Frantumazione in tempo reale in loco: trasforma i detriti da demolizione in aggregati pronti per l’uso secondo le specifiche
I caricabotti frantumatori per il riciclo chiuso dei materiali trasformano i rifiuti da demolizione, come calcestruzzo, asfalto, macerie e roccia pulita, in aggregati riutilizzabili direttamente sul cantiere. Quando sono montati su normali escavatori idraulici, questi caricabotti riducono la necessità di trasportare i materiali altrove per il trattamento. Invece, gli operatori possono riutilizzare immediatamente il materiale frantumato come materiale di riempimento, strati di sottofondo o componenti per sistemi di drenaggio già poche ore dopo la demolizione. Il sistema rispetta effettivamente gli standard di settore, quali ASTM D692 per gli aggregati grossolani e EN 13242 per le miscele non legate, senza richiedere ulteriori fasi di manipolazione. Azionato idraulicamente, le ganasce sono in grado di processare oltre 100 tonnellate all’ora. Speciali vibrosetacci garantiscono una corretta granulometria delle particelle, assicurando che il materiale sovradimensionato non superi il 3% e che la variazione dimensionale rimanga inferiore a 50 mm. Ciò significa, nella pratica, un sistema portatile operabile da una sola persona, che riduce drasticamente la dipendenza dalle discariche di circa il 78%. Riduce inoltre in modo significativo la quantità di aggregati nuovi necessari, tagliando il consumo di almeno il 60%, anche quando si opera in spazi urbani ristretti o in aree remote dove i metodi tradizionali incontrerebbero notevoli difficoltà.
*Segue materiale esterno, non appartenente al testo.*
(* ===== verification/CallChains.v ===== *)
(** [modeling.gen_call_chains] (src/modeling.py:153-214): the stacks of a
    sub-window written in the perf-script text format, piped through
    [gprof2dot.py -f perf -n0 -e0] into [dot -Tsvg].  The model stops at
    the DOT text [dot] receives: the rendering to SVG and the process
    plumbing are not modelled, and a failing [gprof2dot] ([None]) only
    prints a warning in the code. *)

From Stdlib Require Import QArith.
From S2P Require Import Prelude PyText Loader GprofModel GprofPerf GprofDot.

Local Open Scope string_scope.

Module CallChains.

Import Gprof.

(** The [command] and [call_stack] columns of the rows [data_loading]
    produces. *)
Definition rows_of (rs : list Loader.raw) : list (string * list string) :=
  map (fun r => (Loader.r_command r, Loader.r_call_stack r)) rs.

(** The DOT text of the call-chain graph of [rows]. *)
Definition gen_call_chains (rows : list (string * list string)) : option string :=
  GprofDot.gprof2dot_perf (GprofPerf.gen_call_chains_input rows).

(** The profile [gprof2dot] builds from the same input. *)
Definition call_chains_profile (rows : list (string * list string)) : option profile :=
  GprofPerf.parse (GprofPerf.readlines (GprofPerf.gen_call_chains_input rows)).

(** The profile [gprof2dot] reads from that input, before the derived
    data. *)
Definition call_chains_samples (rows : list (string * list string)) : option profile :=
  GprofPerf.parse_samples (GprofPerf.readlines (GprofPerf.gen_call_chains_input rows)).

(** A recursive sub-window: [main] calls [a], [a] and [b] call each
    other, [b] calls [leaf]; frames are written innermost first, as perf
    prints them. *)
Definition recursive_rows : list (string * list string) :=
  [("app", ["1 leaf (/bin/app)"; "2 b (/bin/app)"; "3 a (/bin/app)"; "4 b (/bin/app)";
            "5 a (/bin/app)"; "6 main (/bin/app)"]);
   ("app", ["3 a (/bin/app)"; "6 main (/bin/app)"]);
   ("app", ["2 b (/bin/app)"; "3 a (/bin/app)"; "6 main (/bin/app)"])].

(** The [TOTAL_TIME_RATIO] of a function of a profile equals [v]. *)
Definition total_time_is (p : profile) (fid : string) (v : Q) : bool :=
  match p_functions p !! fid ≫= fun f => f_events f !! TOTAL_TIME_RATIO with
  | Some x => Qeq_bool x v
  | None => false
  end.

Definition idle_id : string := "default_idle:[kernel.kallsyms]".
Definition halt_id : string := "native_safe_halt:[kernel.kallsyms]".

(** The stacks [data_loading] stores are reversed (outermost frame
    first, line 50), but [gen_call_chains] writes them as they are,
    while the perf reader of [gprof2dot] takes the first line of a stack
    as the callee.  On the idle sample [native_safe_halt] called from
    [default_idle], the profile has [native_safe_halt] calling
    [default_idle], all self time on [default_idle], and the DOT text
    draws the inverted edge and not the real one. *)
Theorem call_graph_inverted :
  exists rs p out,
    Loader.data_loading (Loader.perf_script_sample Loader.swapper_sample) = Some rs /\
    call_chains_profile (rows_of rs) = Some p /\
    (p_functions p !! halt_id ≫= fun f => f_calls f !! idle_id) <> None /\
    (p_functions p !! idle_id ≫= fun f => f_calls f !! halt_id) = None /\
    (p_functions p !! idle_id ≫= fun f => f_events f !! TIME_RATIO) = Some 1%Q /\
    gen_call_chains (rows_of rs) = Some out /\
    Py.contains (GprofDot.dot_id (GprofDot.VStr halt_id) +:+ " -> " +:+
                 GprofDot.dot_id (GprofDot.VStr idle_id)) out = true /\
    Py.contains (GprofDot.dot_id (GprofDot.VStr idle_id) +:+ " -> " +:+
                 GprofDot.dot_id (GprofDot.VStr halt_id)) out = false.
Proof.
  do 3 eexists. split; [vm_compute; reflexivity|].
  split; [vm_compute; reflexivity|].
  split; [vm_compute; discriminate|].
  split; [vm_compute; reflexivity|].
  split; [vm_compute; reflexivity|].
  split; [vm_compute; reflexivity|].
  split; vm_compute; reflexivity.
Qed.

Lemma rows_of_expected_raw s :
  rows_of [Loader.expected_raw s] =
  [(Py.join " " (Py.split_ws (Loader.p_command s)), rev (Loader.p_frames s))].
Proof. reflexivity. Qed.

Lemma fmap_Some_elem (ids : list string) (fs : list string) f i :
  Some <$> ids = GprofPerf.frame_id <$> fs -> f ∈ fs -> GprofPerf.frame_id f = Some i -> i ∈ ids.
Proof.
  intros Hids Hf Hi. assert (Hs : Some i ∈ (Some <$> ids : list (option string))).
  { rewrite Hids, <-Hi. by apply list_elem_of_fmap_2. }
  apply list_elem_of_fmap in Hs as (i' & [=->] & Hi'). done.
Qed.

(** C18: the generalisation of [call_graph_inverted]: for any well-formed
    perf sample with at least two frames that [call_re] matches, the
    profile [gprof2dot] builds from what [gen_call_chains] writes credits
    the sample's self time ([SAMPLES]) to the outermost frame, the
    process entry, and none to the innermost frame, where perf took the
    sample. *)
Theorem call_chains_credit_outermost s inner mid outer i o :
  Loader.sample_ok s = true ->
  Loader.p_frames s = inner :: mid ++ [outer] ->
  Forall (fun row => GprofPerf.row_ok row = true) (rows_of [Loader.expected_raw s]) ->
  Forall (fun f => is_Some (GprofPerf.frame_id f)) (Loader.p_frames s) ->
  GprofPerf.frame_id inner = Some i -> GprofPerf.frame_id outer = Some o -> i <> o ->
  exists rs p,
    Loader.data_loading (Loader.perf_script_sample s) = Some rs /\
    call_chains_samples (rows_of rs) = Some p /\
    (GprofPerf.fcount p o SAMPLES == 1)%Q /\ (GprofPerf.fcount p i SAMPLES == 0)%Q.
Proof.
  intros Hs Hfr Hrows Hparse Hi Ho Hio.
  exists [Loader.expected_raw s].
  assert (Hload : Loader.data_loading (Loader.perf_script_sample s) = Some [Loader.expected_raw s]).
  { rewrite <-(app_nil_r (Loader.perf_script_sample s)). apply (Loader.data_loading_samples [s]). by constructor. }
  unfold call_chains_samples. rewrite GprofPerf.parse_samples_rows by done.
  rewrite rows_of_expected_raw. cbn [GprofPerf.events_spec]. unfold GprofPerf.event_spec. simpl.
  destruct (GprofPerf.chain_of_frames (set_profile_event (mk_profile ∅ [] ∅) SAMPLES 0)
              (rev (Loader.p_frames s))) as (ids & p' & Hc & Hids & Hin & _ & Hns).
  { by apply Forall_rev. }
  rewrite Hc. simpl.
  assert (Hns' : GprofPerf.no_samples p') by (apply Hns; intros k; reflexivity).
  rewrite Hfr in Hids. simpl in Hids. rewrite rev_unit in Hids.
  destruct ids as [|o' ids]; [done|]. rewrite fmap_cons in Hids. simpl in Hids.
  injection Hids as Ho' Hids. rewrite Ho in Ho'. injection Ho' as ->.
  assert (Hii : i ∈ o :: ids).
  { right. apply (fmap_Some_elem ids (rev mid ++ [inner]) inner); [done| |done]. set_solver. }
  apply Forall_cons in Hin as [Hino Hin'].
  assert (His : is_Some (p_functions p' !! i)) by (apply elem_of_cons in Hii as [->|Hii];
    [done|by rewrite Forall_forall in Hin'; apply Hin']).
  eexists. split; [done|]. split; [reflexivity|]. split.
  - rewrite GprofPerf.record_chain_samples by done. rewrite (Hns' o).
    rewrite bool_decide_eq_true_2 by done. ring.
  - rewrite GprofPerf.record_chain_samples by done. rewrite (Hns' i).
    rewrite bool_decide_eq_false_2 by (simpl; intros [= ?]; auto). ring.
Qed.

Lemma call_chains_credit_outermost_witness :
  exists rs p,
    Loader.data_loading (Loader.perf_script_sample Loader.swapper_sample) = Some rs /\
    call_chains_samples (rows_of rs) = Some p /\
    (GprofPerf.fcount p idle_id SAMPLES == 1)%Q /\ (GprofPerf.fcount p halt_id SAMPLES == 0)%Q.
Proof.
  apply (call_chains_credit_outermost Loader.swapper_sample
           (Loader.frame_text "ffffffff81000e" "native_safe_halt+0xe" "([kernel.kallsyms])") []
           (Loader.frame_text "ffffffff81002a" "default_idle+0x1a" "([kernel.kallsyms])"));
    [reflexivity | reflexivity | decide_vm | decide_vm | vm_compute; reflexivity
    | vm_compute; reflexivity | discriminate].
Defined.

(** Time inside recursion: [a] and [b] form a cycle, whose time
    [_integrate_cycle] shares out along the call from [a] (rank 0, where
    time enters) to [b] (rank 1).  The totals are those the Python
    program prints for this input: [a] 100%, [b] 66.67%, [leaf] 33.33%,
    [main] 100%. *)
Example recursive_call_chains_totals :
  match call_chains_profile recursive_rows with
  | Some p => total_time_is p "a:/bin/app" 1 && total_time_is p "b:/bin/app" (2 # 3) &&
              total_time_is p "leaf:/bin/app" (1 # 3) && total_time_is p "main:/bin/app" 1
  | None => false
  end = true.
Proof. vm_compute. reflexivity. Qed.

End CallChains.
Componenti principali: integrazione con escavatore idraulico, frantumazione regolabile a ganascia/ad impatto e vagliatura integrata
Tre sistemi interdipendenti definiscono le prestazioni del cestello frantumatore:
- Integrazione idraulica diretta – il cestello attinge potenza dall’escavatore ospite, senza necessità di generatori esterni o motori ausiliari; l’operatore controlla la frantumazione tramite le leve esistenti della macchina.
- Meccanismi di frantumazione intercambiabili – i frantumatori a ganascia ottimizzano il trattamento di calcestruzzo e detriti armati; le unità ad impatto gestiscono asfalto e rocce più tenere – entrambe con regolazione idraulica per una dimensione precisa del prodotto finale (¾"–6").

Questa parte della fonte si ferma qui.